Be aware that some of the trails are heavy with bike traffic. So, you may want to stick to the “foot traffic only” trails when exploring with kids in tow. WTA recommends the Wildlife or Foot Traffic Only trail to see the wetland preserve–a well kept secret that even locals don’t all know about.
Sultan: Osprey Park
A hidden-gem in Sultan, 76-acre Osprey Park is a place you’ll often have to yourself. Most of the trails are stroller friendly. Parking is available in a parking lot and on the street.
There’s an easy kid-friendly trail that goes along the perimeter of the park with plenty of smaller trails and patches of trees to explore along the way. Kids will enjoy planning their trip with the colorful map created by local boy scout troops.
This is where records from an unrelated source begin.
Section folding.
Context {V : Type → Type} `{!Vec V} {D : Type} `{!Dictionary D} {X : Type} `{!Indexes X}.
Notation db := (gdb V D X).
Notation fn1 := (query_result → M db query_result).
Notation fn2 := (query_result → query_result → M db query_result).
Variables (udf1 : str → res fn1) (udf2 : str → res fn2).
Variables (time_from_string : str → res Z) (to_iso : Z → str) (now : Z).
Notation prepare_expr := (prepare_expr udf1 udf2 time_from_string to_iso now).
Implicit Types g : db.

(** Preparing a comparison replaces a call whose argument is computed from a
    variable: the function is called once, before any tuple is read, with the
    last literal of the argument. *)
Theorem prepare_forgets_variable g g' prefix name f c id pname pcode ty ty' i j r :
  prefix ≠ s_pb → udf1 name = Val f → f (qr_int i) g = (g', Val (qr_int r)) →
  prepare_expr (EQ (func_call prefix name [binary c (variable id pname pcode ty) (Int i)] ty' None None) (Int j)) g
  = (g', Val (EQ (Int r) (Int j))).
Proof.
  intros Hp Hu Hf. simpl. unfold visit_call. rewrite bool_decide_eq_false_2, Hu by done.
  unfold mbind, M_bind. simpl. unfold replace_by_literal, literal_param, literal_expr_to_qresult. simpl.
  unfold mbind, M_bind, lift_res. simpl. by rewrite Hf.
Qed.

(** A call without arguments has no first argument to fold. *)
Lemma prepare_no_arguments g j ty :
  prepare_expr (EQ (func_call s_pb s_now [] ty None None) (Int j)) g = (g, Exn undefined_behaviour).
Proof. reflexivity. Qed.
End folding.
There’s easy access to the river with lots of spots to stop wade. In odd years, salmon can be seen during spawning season in late September.
Whidbey Island: Fort Ebey State Park
There are over 25 miles of trails available to explore in Fort Ebey State Park. Check out possible routes online before you go, some are not kid-friendly. A Discover Pass is available for parking which can be purchased on-site at an automated pay station if needed.
Kids will enjoy incredible views of Puget Sound, or heading to the beach itself if you so choose. It’s also near the Whidbey Island Naval Air Station and flyovers are frequent in this area, delighting kids of all ages!
Whidbey Island: Kettles Trail System
The Kettles Trail System is full of options for kids. A Discover Pass is required to park within the park. Free parking is available along Highway 20.
There are many family-friendly trails along the way offering views of the sound as well as a stroll through the woods.
Kids will get a kick out of the names of trails which include “Humpty Dump” and “Confusion.” The names of the trails often give a bit of a clue as to the trail itself. Kids will enjoy deciding which route to take based on the name.
Woodinville: Paradise Valley Conservation Area
Offering nearly 800 acres of protected land and miles of hiking make this an easy getaway not far from Seattle. Limited parking is available in the parking lot and street parking is available as well. There are multiple access points in neighborhoods with smaller trails taking you into the park from there.
Some trails are for foot traffic only while others also allow bikes and horses. These trails take you through dense forests and you may even forget you’re in a city still!
Kids will enjoy picking berries along the way and seeing birds. Take one of the less-busy trails to find spots to pull off and let the kids run around. There are also plenty of areas available for a picnic.
We are fortunate to have so many destinations throughout the Puget Sound region with easy nature walks suitable for kids of all ages. These family-friendly park trails make for a pleasant outing almost any time of year.